Lemma agree_idpt s s' f k j :
  VM_USERLO_PI ≤ f → agree_off f (mem s) (mem s') → 0 ≤ k < 1024 → 0 ≤ j < 1024 →
  load32 (mem s') (IDPTbl k j) = load32 (mem s) (IDPTbl k j).
Proof.
  intros Hf E Hk Hj. pose proof (IDPTbl_range k j Hk Hj). pose proof IDPTbl_low.
  pose proof IDPTbl_aligned.
  apply (agree_load32 f); [done|..]; unfold IDPTbl in *; unfold_vm; try lia; divlia.
Qed.

End view.

(** ** Reading the tables *)

Section tables.
Context `{KernelLayout}.
Implicit Types (s : vmm).

Lemma user_pde_range p k : user_pde p k → 0 ≤ p < NUM_IDS ∧ 0 ≤ k < 1024.
Proof. unfold user_pde. unfold_vm. lia. Qed.

#[global] Instance user_pde_dec p k : Decision (user_pde p k).
Proof. unfold user_pde. apply _. Defined.

(** The table behind a directory entry of the user range. *)
Lemma user_table s p k :
  vmm_ok s → user_pde p k → pde s p k ≠ 0 →
  ∃ pg, frame s (Tbl p k) = Some pg ∧ in_use s pg ∧ pde s p k = pg * 4096 + PT_PERM_PTU ∧
        ADDR_MASK (pde s p k) = pg * 4096 ∧ 0 ≤ pg < AT_LEN ∧
        ∀ j, pte s p k j = load32 (mem s) (pg * 4096 + 4 * j).
Proof.
  intros Hok Hu Hne. set (pg := pde s p k / 4096).
  assert (frame s (Tbl p k) = Some pg) as Hf by (simpl; by rewrite (proj2 (Z.eqb_neq _ _) Hne)).
  pose proof (vo_owned s Hok (Tbl p k) _ Hu Hf) as Hin.
  pose proof (vo_pde s Hok p k Hu Hne) as Hm.
  assert (pde s p k = pg * 4096 + PT_PERM_PTU) as E by (unfold pg; divlia).
  assert (0 ≤ pg < AT_LEN) as Hpg by (destruct Hin; unfold_vm; lia).
  assert (ADDR_MASK (pde s p k) = pg * 4096) as Ha
    by (rewrite E; apply ADDR_MASK_entry; [done|unfold_vm; lia]).
  exists pg. split_and!; try done; try lia. intros j. unfold pte. rewrite Ha.
  by rewrite (proj2 (Z.eqb_neq _ _) Hne).
Qed.

(** The kernel's part of every address space, and all of process 0's. *)
Lemma kern_pte s p k j :
  vmm_ok s → 0 ≤ p < NUM_IDS → 0 ≤ k < 1024 → ¬ user_pde p k → 0 ≤ j < 1024 →
  pte s p k j = id_pte k j.
Proof.
  intros Hok Hp Hk Hu Hj. pose proof (vo_kern s Hok p k Hp Hk Hu) as E.
  destruct (IDPTbl_page k Hk) as (pg & Hpg & Epg & _). unfold pte. rewrite E, Epg.
  rewrite (proj2 (Z.eqb_neq _ _)) by (unfold_vm; lia).
  rewrite ADDR_MASK_entry by (unfold_vm; lia). rewrite <- Epg.
  assert (IDPTbl k 0 + 4 * j = IDPTbl k j) as -> by (unfold IDPTbl; lia).
  by apply vo_idpt.
Qed.

(** ** Keeping the invariant *)

Lemma fresh_not_table s f p k pg :
  fresh s f → user_pde p k → frame s (Tbl p k) = Some pg → pg ≠ f.
Proof. intros [_ Hf] Hu E ->. by apply (Hf (Tbl p k)). Qed.

(** A change after which every use has the page it had, except that [u0] may
    have got the fresh page [f0]. *)
Lemma vmm_ok_change s s' u0 f0 :
  vmm_ok s → cont_ok (v_cont s') →
  (∀ f, in_use s f → in_use s' f) →
  (∀ p k, 0 ≤ p < NUM_IDS → 0 ≤ k < 1024 → ¬ user_pde p k → pde s' p k = pde s p k) →
  (∀ k j, 0 ≤ k < 1024 → 0 ≤ j < 1024 →
     load32 (mem s') (IDPTbl k j) = load32 (mem s) (IDPTbl k j)) →
  (∀ p k, user_pde p k → pde s' p k ≠ 0 → (pde s' p k) mod 4096 = PT_PERM_PTU) →
  (∀ u f, use_wf u → frame s' u = Some f →
     frame s u = Some f ∨ u = u0 ∧ f = f0 ∧ fresh s f0) →
  vmm_ok s'.
Proof.
  intros Hok Hc Hin Hk Hid Hp Hfr. constructor; try done.
  - intros p k ? ? ?. rewrite Hk by done. by apply vo_kern.
  - intros k j ? ?. rewrite Hid by done. by apply vo_idpt.
  - intros u f Hu Hf. apply Hin. destruct (Hfr u f Hu Hf) as [Hf'|(_ & -> & [? _])]; [|done].
    by eapply vo_owned.
  - intros u u' f Hu Hu' Hf Hf'.
    destruct (Hfr u f Hu Hf) as [E|(E1 & E2 & [_ Hn])],
      (Hfr u' f Hu' Hf') as [E'|(E1' & E2' & [_ Hn'])]; [by eapply vo_inj|..|congruence].
    + subst. by destruct (Hn' u Hu).
    + subst. by destruct (Hn u' Hu').
Qed.

(** Entries after a store to entry [j0] of the table of [p0], [k0]. *)
Lemma pte_store s p0 k0 j0 pg v s' :
  vmm_ok s → user_pde p0 k0 → 0 ≤ j0 < 1024 → frame s (Tbl p0 k0) = Some pg →
  is_u32 v → mem s' = store32 (pg * 4096 + 4 * j0) v (mem s) →
  (∀ p k, 0 ≤ p < NUM_IDS → 0 ≤ k < 1024 → pde s' p k = pde s p k) ∧
  (∀ k j, 0 ≤ k < 1024 → 0 ≤ j < 1024 →
     load32 (mem s') (IDPTbl k j) = load32 (mem s) (IDPTbl k j)) ∧
  (∀ p k j, user_pde p k → 0 ≤ j < 1024 →
     pte s' p k j = if bool_decide ((p, k, j) = (p0, k0, j0)) then v else pte s p k j).
Proof.
  intros Hok Hu0 Hj0 Hpg Hv Hm. pose proof (vo_owned s Hok (Tbl p0 k0) _ Hu0 Hpg) as [Hr _].
  assert (agree_off pg (mem s) (mem s')) as Ha
    by (rewrite Hm; apply agree_off_store; [unfold_vm; lia|done]).
  assert (∀ p k, 0 ≤ p < NUM_IDS → 0 ≤ k < 1024 → pde s' p k = pde s p k) as Hpde
    by (intros; apply (agree_pde s s' pg); [lia|done..]).
  split_and!; [done|intros; apply (agree_idpt s s' pg); [lia|done..]|].
  intros p k j Hu Hj. destruct (user_pde_range p k Hu) as [Hp Hk].
  destruct (decide (pde s p k = 0)) as [Hz|Hz].
  - unfold pte. rewrite Hpde, Hz by done. simpl. case_bool_decide as E; [|done].
    injection E as -> -> ->. simpl in Hpg. by rewrite Hz in Hpg.
  - destruct (user_table s p k Hok Hu Hz) as (pg' & Hf' & [Hr' _] & _ & Hmask & _ & ->).
    unfold pte. rewrite Hpde, (proj2 (Z.eqb_neq _ _) Hz), Hmask, Hm by done.
    case_bool_decide as E.
    + injection E as -> -> ->. assert (pg' = pg) as -> by congruence.
      apply load32_store32_eq; [unfold_vm; lia..|done].
    + apply load32_store32_ne; try (unfold_vm; lia).
      destruct (decide (pg' = pg)) as [->|]; [|unfold_vm; lia].
      pose proof (vo_inj s Hok (Tbl p k) (Tbl p0 k0) _ Hu Hu0 Hf' Hpg) as Eu. injection Eu as -> ->.
      assert (j ≠ j0) by congruence. unfold_vm; lia.
Qed.

End tables.

(** ** The operations *)

Section operations.
Context `{KEnv, KernelLayout}.
Hypothesis Hmagic : ks_magic = KSTACK_MAGIC.
Implicit Types (s : vmm).

(** The entries of all address spaces are as before, but for one. *)
Definition pte_set (p k j v : Z) (s s' : vmm) : Prop :=
  ∀ p' k' j', 0 ≤ p' < NUM_IDS → 0 ≤ k' < 1024 → 0 ≤ j' < 1024 →
    pte s' p' k' j' = if bool_decide ((p', k', j') = (p, k, j)) then v else pte s p' k' j'.

Definition pte_same (s s' : vmm) : Prop :=
  ∀ p k j, 0 ≤ p < NUM_IDS → 0 ≤ k < 1024 → 0 ≤ j < 1024 → pte s' p k j = pte s p k j.

Lemma pdir_load_run p k s :
  0 ≤ p < NUM_IDS → 0 ≤ k < 1024 → pdir_load p k s = Ret (pde s p k, s).
Proof. intros Hp Hk. unfold pdir_load. by rewrite !inb_true_2. Qed.

Lemma pdir_store_run p k v s :
  0 ≤ p < NUM_IDS → 0 ≤ k < 1024 →
  pdir_store p k v s = Ret (tt, set_mem (store32 (PDirPool p k) v (mem s)) s).
Proof. intros Hp Hk. unfold pdir_store. by rewrite !inb_true_2. Qed.
(** [sizeof *openfiles] is the size of one entry: only the first is cleared. *)
Definition tcb_init_at_id (pid : Z) : M thr unit :=
  tcb_set_state pid TSTATE_DEAD ;;;
  tcb_mod pid (set_cpuid NUM_CPUS) ;;;
  tcb_mod pid (set_prev NUM_IDS) ;;;
  tcb_mod pid (set_next NUM_IDS) ;;;
  tcb_mod pid (set_channel 0) ;;;
  tcb_mod pid (λ t, set_openfiles (<[0 := 0]> (openfiles t)) t) ;;;
  let! d := namei_root in
  tcb_mod pid (set_cwd d).

(** ** PTCBInit *)

Definition tcb_init (mbi : list mboot_mmap) : M thr unit :=
  zoom (paging_init mbi) ;;;
  for_ 0 NUM_IDS (λ pid, tcb_init_at_id pid).

(** ** PTQueueIntro *)

Definition tqueue_mod (chid : Z) (f : TQueue → TQueue) : M thr unit :=
  amod (NUM_IDS + NUM_CPUS) TQueuePool set_TQueuePool chid f.

Definition tqueue_get_head (chid : Z) : M thr Z :=
  let! q := aread (NUM_IDS + NUM_CPUS) TQueuePool chid in ret (head q).
Definition tqueue_set_head (chid h : Z) : M thr unit :=
  tqueue_mod chid (λ q, {| head := h; tail := tail q |}).
Definition tqueue_get_tail (chid : Z) : M thr Z :=
  let! q := aread (NUM_IDS + NUM_CPUS) TQueuePool chid in ret (tail q).
Definition tqueue_set_tail (chid t : Z) : M thr unit :=
  tqueue_mod chid (λ q, {| head := head q; tail := t |}).
Definition tqueue_init_at_id (chid : Z) : M thr unit :=
  tqueue_mod chid (λ q, {| head := NUM_IDS; tail := tail q |}) ;;;
  tqueue_mod chid (λ q, {| head := head q; tail := NUM_IDS |}).

(** ** PTQueueInit *)

Definition tqueue_init (mbi : list mboot_mmap) : M thr unit :=
  tcb_init mbi ;;;
  for_ 0 (NUM_IDS + NUM_CPUS) (λ chid, tqueue_init_at_id chid).

Definition tqueue_enqueue (chid pid : Z) : M thr unit :=
  let! t := tqueue_get_tail chid in
  if t =? NUM_IDS then
    tcb_set_prev pid NUM_IDS ;;;
    tcb_set_next pid NUM_IDS ;;;
    tqueue_set_head chid pid ;;;
    tqueue_set_tail chid pid
  else
    tcb_set_next t pid ;;;
    tcb_set_prev pid t ;;;
    tcb_set_next pid NUM_IDS ;;;
    tqueue_set_tail chid pid.

Definition tqueue_dequeue (chid : Z) : M thr Z :=
  let! h := tqueue_get_head chid in
  if negb (h =? NUM_IDS) then
    let pid := h in
    let! n := tcb_get_next h in
    (if n =? NUM_IDS then
       tqueue_set_head chid NUM_IDS ;;;
       tqueue_set_tail chid NUM_IDS
     else
       tcb_set_prev n NUM_IDS ;;;
       tqueue_set_head chid n) ;;;
    tcb_set_prev pid NUM_IDS ;;;
    tcb_set_next pid NUM_IDS ;;;
    ret pid
  else ret NUM_IDS.

Definition tqueue_remove (chid pid : Z) : M thr unit :=
  let! p := tcb_get_prev pid in
  let! n := tcb_get_next pid in
  (if p =? NUM_IDS then
     if n =? NUM_IDS then
       tqueue_set_head chid NUM_IDS ;;;
       tqueue_set_tail chid NUM_IDS
     else
       tcb_set_prev n NUM_IDS ;;;
       tqueue_set_head chid n
   else
     if n =? NUM_IDS then
       tcb_set_next p NUM_IDS ;;;
       tqueue_set_tail chid p
     else
       when (negb (p =? n)) (tcb_set_next p n) ;;;
       tcb_set_prev n p) ;;;
  tcb_set_prev pid NUM_IDS ;;;
  tcb_set_next pid NUM_IDS.

(** ** PThread *)

Definition sched_lock : M thr unit := fzoom sched_lk set_sched_lk Spinlock.spinlock_acquire.
Definition sched_unlock : M thr unit := fzoom sched_lk set_sched_lk Spinlock.spinlock_release.

Definition thread_init (mbi : list mboot_mmap) : M thr unit :=
  for_ 0 NUM_CPUS (λ i, awrite NUM_CPUS sched_ticks set_sched_ticks i 0) ;;;
  fzoom sched_lk set_sched_lk Spinlock.spinlock_init ;;;
  tqueue_init mbi ;;;
  set_curid 0 ;;;
  tcb_set_state 0 TSTATE_RUN.

Definition thread_spawn (entry id quota : Z) : M thr Z :=
  sched_lock ;;;
  let! pid := kctx_new entry id quota in
  when (negb (pid =? NUM_IDS))
    (tcb_set_state pid TSTATE_READY ;;;
     tqueue_enqueue NUM_IDS pid) ;;;
  sched_unlock ;;;
  ret pid.

Definition thread_yield : M thr unit :=
  sched_lock ;;;
  let! old_cur_pid := get_curid in
  tcb_set_state old_cur_pid TSTATE_READY ;;;
  tqueue_enqueue NUM_IDS old_cur_pid ;;;
  let! new_cur_pid := tqueue_dequeue NUM_IDS in
  tcb_set_state new_cur_pid TSTATE_RUN ;;;
  set_curid new_cur_pid ;;;
  if negb (old_cur_pid =? new_cur_pid) then
    sched_unlock ;;;
    kctx_switch old_cur_pid new_cur_pid
  else
    sched_unlock.

Definition sched_update : M thr unit :=
  sched_lock ;;;
  let! i := get_pcpu_idx in
  amod NUM_CPUS sched_ticks set_sched_ticks i (λ t, u32 (t + 1000 / LAPIC_TIMER_INTR_FREQ)) ;;;
  let! t := aread NUM_CPUS sched_ticks i in
  if t >=? SCHED_SLICE then
    awrite NUM_CPUS sched_ticks set_sched_ticks i 0 ;;;
    sched_unlock ;;;
    thread_yield
  else
    sched_unlock.

(** [thread_sleep] up to its context switch; [lk] releases the caller's lock and
    is [None] for a null pointer.  The result is the sleeping thread. *)
Definition thread_sleep_enter (chan : Z) (lk : option (M thr unit)) : M thr Z :=
  let! curid := get_curid in
  match lk with
  | None => KERN_PANIC ;;; sched_lock ;;; fault (* spinlock_release(0) *)
  | Some release_lk =>
      sched_lock ;;;
      release_lk ;;;
      tcb_set_state curid TSTATE_SLEEP ;;;
      tcb_set_chan curid chan ;;;
      let! new_pid := tqueue_dequeue NUM_IDS in
      tcb_set_state new_pid TSTATE_RUN ;;;
      set_curid new_pid ;;;
      sched_unlock ;;;
      kctx_switch curid new_pid ;;;
      ret curid
  end.

(** The rest of [thread_sleep], when the thread [curid] runs again. *)
Definition thread_sleep_resume (curid : Z) (acquire_lk : M thr unit) : M thr unit :=
  sched_lock ;;;
  tcb_set_chan curid 0 ;;;
  sched_unlock ;;;
  acquire_lk.

Definition thread_wakeup (chan : Z) : M thr unit :=
  sched_lock ;;;
  for_ 1 NUM_IDS (λ pid,
    let! c := tcb_get_chan pid in
    let! awake := (if c =? chan then
                     let! st := tcb_get_state pid in ret (st =? TSTATE_SLEEP)
                   else ret false) in
    when awake
      (tcb_set_state pid TSTATE_READY ;;;
       tcb_set_chan pid 0 ;;;
       tqueue_enqueue NUM_IDS pid)) ;;;
  sched_unlock.

End ops.
(* ===== verification/Sched.v ===== *)
(** * The thread queues and the scheduler, verified

    The linked queues of kern/thread represent lists of threads: enqueue, dequeue
    and remove are the list operations.  On this the scheduler is specified: round
    robin, wake-ups, and that every ready thread gets its turn. *)

From S2P Require Import Prelude Spinlock Pmmap MAT Container Mem Vmm Isolation Mmu DList Thread.

(** ** Links *)

Definition tcb (s : thr) (pid : Z) : TCB := TCBPool s !!! pid.
Definition tqu (s : thr) (chid : Z) : TQueue := TQueuePool s !!! chid.
Definition nxt (s : thr) (x : Z) : Z := next (tcb s x).
Definition prv (s : thr) (x : Z) : Z := prev (tcb s x).

(** Two states that differ at most in the links of the queues. *)
Record links_only (s s' : thr) : Prop := {
  lo_vmm : t_vmm s' = t_vmm s;
  lo_pcpu : pcpu s' = pcpu s;
  lo_curid : CURID s' = CURID s;
  lo_kctx : kctx_pool s' = kctx_pool s;
  lo_regs : regs s' = regs s;
  lo_lk : sched_lk s' = sched_lk s;
  lo_ticks : sched_ticks s' = sched_ticks s;
  lo_state : ∀ x, tstate (tcb s' x) = tstate (tcb s x);
  lo_chan : ∀ x, channel (tcb s' x) = channel (tcb s x);
  lo_files : ∀ x, openfiles (tcb s' x) = openfiles (tcb s x) ∧ cwd (tcb s' x) = cwd (tcb s x);
}.

#[global] Instance links_only_preorder : PreOrder links_only.
Proof.
  split; [by constructor|]. intros s1 s2 s3 [] [].
  constructor; try congruence. intros x.
  destruct (lo_files0 x), (lo_files1 x). split; congruence.
Qed.

(** The links of [s'] are the given functions. *)
Record linked (s : thr) (n p h t : Z → Z) : Prop := {
  ln_nxt : ∀ x, nxt s x = n x;
  ln_prv : ∀ x, prv s x = p x;
  ln_head : ∀ c, head (tqu s c) = h c;
  ln_tail : ∀ c, tail (tqu s c) = t c;
}.

Lemma linked_self s : linked s (nxt s) (prv s) (λ c, head (tqu s c)) (λ c, tail (tqu s c)).
Proof. done. Qed.

Lemma tcb_after s pid t x :
  tcb (set_TCBPool (<[pid := t]> (TCBPool s)) s) x = if bool_decide (x = pid) then t else tcb s x.
Proof. unfold tcb. simpl. rewrite lookup_total_insert_dec. by repeat case_bool_decide; subst. Qed.
Lemma MPTIntro_test1_passes s : passes MPTIntro_test1 s.
Proof.
  unfold passes, MPTIntro_test1, fail_if. eapply runs_bind_eq; [reflexivity|]. eapply runs_bind_eq; [reflexivity|].
  simpl CR3. unfold neqb. rewrite Z.eqb_refl. simpl negb. cbv iota. set (s1 := set_CR3 _ s).
  unfold set_pdir_entry_identity. change (inb 1024 1) with true. cbv iota zeta. rewrite IDPTbl_lor by done.
  pose proof (IDPTbl_entry_range 1 ltac:(done)) as Hi.
  eapply runs_bind_eq; [apply (pdir_store_run 1 1); done|]. set (s2 := set_mem _ s1).
  eapply runs_bind_eq; [apply (set_pdir_run 1 2 100); done|]. set (s3 := set_mem _ s2).
  assert (pde s3 1 1 = IDPTbl 1 0 + PT_PERM_PTU ∧ pde s3 1 2 = 409607) as [E1 E2].
  { unfold s3. rewrite !pde_set by done. rewrite bool_decide_false, bool_decide_true by done. split; [|done].
    unfold s2. rewrite pde_set by done. by rewrite bool_decide_true. }
  unfold get_pdir_entry. eapply runs_bind_eq; [apply (pdir_load_run 1 1); done|]. rewrite E1, u32_small by exact Hi.
  change 7 with PT_PERM_PTU. rewrite Z.eqb_refl. simpl negb. cbv iota.
  eapply runs_bind_eq; [apply (pdir_load_run 1 2); done|]. rewrite E2. simpl negb. cbv iota. unfold rmv_pdir_entry.
  eapply runs_bind_eq; [apply (pdir_store_run 1 1); done|]. set (s4 := set_mem _ s3).
  eapply runs_bind_eq; [apply (pdir_store_run 1 2); done|]. set (s5 := set_mem _ s4).
  assert (pde s5 1 1 = 0 ∧ pde s5 1 2 = 0) as [E5 E6].
  { unfold s5. rewrite !pde_set by done. rewrite bool_decide_false, bool_decide_true by done. split; [|done].
    unfold s4. rewrite pde_set by done. by rewrite bool_decide_true. }
  eapply runs_bind_eq; [apply (pdir_load_run 1 1); done|]. eapply runs_bind_eq; [apply (pdir_load_run 1 2); done|].
  rewrite E5, E6. by apply runs_ret.
Qed.
(* ===== verification/BufSpec.v ===== *)
(** * The buffer cache, verified

    The least-recently-used list, the driver, and what a client of the cache may rely
    on: a block that is read is the cached or the disk's content, a write goes to the
    disk, and nothing else changes. *)

From S2P Require Import Prelude Spinlock Mem DList Bufcache.

Section driver.
Context `{KEnv}.
Hypothesis Hmagic : ks_magic = KSTACK_MAGIC.

Definition bufx (s : bc) (b : Z) : buf := bufs s !!! b.

(** The driver is idle, the drives are there and work. *)
Record idle (s : bc) : Prop := {
  id_lk : lock (ide_lk s) = 0;
  id_queue : idequeue s = NULL;
  id_fail : d_fail s = false;
  id_disk1 : havedisk1 s ≠ 0;
}.

Lemma bget_run {A} b (f : buf → A) s : 0 ≤ b ≤ NBUF → bget b f s = Ret (f (bufx s b), s).
Proof. intros Hb. unfold bget. kstep (aread_in (NBUF + 1) bufs b s ltac:(lia)). done. Qed.

Lemma bmod_run b f s :
  0 ≤ b ≤ NBUF → bmod b f s = Ret (tt, set_bufs (<[b := f (bufx s b)]> (bufs s)) s).
Proof. intros Hb. unfold bmod. by rewrite amod_in by lia. Qed.

Lemma bufx_set m s b : bufx (set_bufs m s) b = m !!! b.
Proof. done. Qed.

(** The registers select the sector. *)
Lemma land_byte x : Z.land x 255 = x mod 256.
Proof. change 255 with (Z.ones 8). by rewrite Z.land_ones by lia. Qed.

Lemma sector_bytes x :
  0 ≤ x < 2 ^ 28 →
  x mod 256 + 256 * (x / 256 mod 256) + 65536 * (x / 65536 mod 256) + 16777216 * (x / 16777216) = x.
Proof. change (2 ^ 28) with 268435456. intros. divlia. Qed.

Definition regs_for (sec cmd : Z) (r : gmap Z Z) : gmap Z Z :=
  <[503 := u8 cmd]> (<[502 := u8 (Z.lor (Z.lor 224 (Z.shiftl (Z.land 1 1) 4)) (Z.land (Z.shiftr sec 24) 15))]>
    (<[501 := u8 (Z.land (Z.shiftr sec 16) 255)]> (<[500 := u8 (Z.land (Z.shiftr sec 8) 255)]>
      (<[499 := u8 (Z.land sec 255)]> (<[498 := u8 1]> (<[1014 := u8 0]> r)))))).

Lemma drive_byte t : 0 ≤ t < 16 →
  u8 (Z.lor 240 t) = 240 + t ∧ Z.land (Z.shiftr (240 + t) 4) 1 = 1 ∧ Z.land (240 + t) 15 = t.
Proof.
  intros Ht. assert (t ∈ seqZ 0 16) as Hin by (apply elem_of_seqZ; lia). revert t Hin Ht.
  cut (Forall (λ t, u8 (Z.lor 240 t) = 240 + t ∧ Z.land (Z.shiftr (240 + t) 4) 1 = 1 ∧
    Z.land (240 + t) 15 = t) (seqZ 0 16)); [|by repeat constructor].
  intros Hf t Hin _. by apply (proj1 (Forall_forall _ _) Hf).
Qed.

Lemma regs_for_addr sec cmd r s :
  0 ≤ sec < 2 ^ 28 → d_regs s = regs_for sec cmd r → ide_addr s = (1, sec).
Proof.
  intros Hs E. unfold ide_addr, ide_drive, ide_lba. rewrite E. unfold regs_for.
  repeat first [rewrite lookup_total_insert_eq | rewrite lookup_total_insert_ne by lia].
  rewrite !land_byte, !Z.shiftr_div_pow2 by lia. change (Z.lor 224 (Z.shiftl (Z.land 1 1) 4)) with 240.
  assert (0 ≤ sec / 2 ^ 24 < 16) as Ht
    by (change (2 ^ 28) with 268435456 in Hs; change (2 ^ 24) with 16777216; divlia).
  assert (Z.land (sec / 2 ^ 24) 15 = sec / 2 ^ 24) as ->.
  { change 15 with (Z.ones 4). rewrite Z.land_ones by lia. by apply Z.mod_small. }
  destruct (drive_byte _ Ht) as (-> & E1 & E2). rewrite E2. rewrite Z.shiftr_div_pow2 in E1 by lia.
  rewrite E1. f_equal. unfold u8. rewrite !Z.mod_mod by lia. by apply sector_bytes.
Qed.

(** *** The driver *)

Lemma status_run s : d_fail s = false → ide_status s = Ret (IDE_DRDY, s).
Proof. intros E. unfold ide_status, gets. by rewrite E. Qed.

Lemma wait_run c s : d_fail s = false → ide_wait c s = Ret (0, s).
Proof.
  intros E. unfold ide_wait. kstep (status_run s E).
  change (Z.land IDE_DRDY (Z.lor IDE_BSY IDE_DRDY) =? IDE_DRDY) with true.
  change (nz (Z.land IDE_DRDY (Z.lor IDE_DF IDE_ERR))) with false. by rewrite andb_false_r.
Qed.

(** What [ide_start] leaves: the registers set, and a dirty buffer written. *)
Definition started (b : Z) (s : bc) : bc :=
  let x := bufx s b in
  let sec := b_sector x in
  if nz (Z.land (b_flags x) B_DIRTY) then
    set_disk (<[(1, sec) := b_data x]> (d_disk s)) (d_writes s ++ [(1, sec, b_data x)])
      (set_regs (regs_for sec IDE_CMD_WRITE (d_regs s)) s)
  else set_regs (regs_for sec IDE_CMD_READ (d_regs s)) s.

**TASK DESCRIPTION**
Begin with the line that contains "if nz (Z.land (b_flags x) B_DIRTY) then" and quote each line after it exactly, stopping after the last line of the data.

**WRITTEN ANSWER**
  if nz (Z.land (b_flags x) B_DIRTY) then
    set_disk (<[(1, sec) := b_data x]> (d_disk s)) (d_writes s ++ [(1, sec, b_data x)])
      (set_regs (regs_for sec IDE_CMD_WRITE (d_regs s)) s)
  else set_regs (regs_for sec IDE_CMD_READ (d_regs s)) s.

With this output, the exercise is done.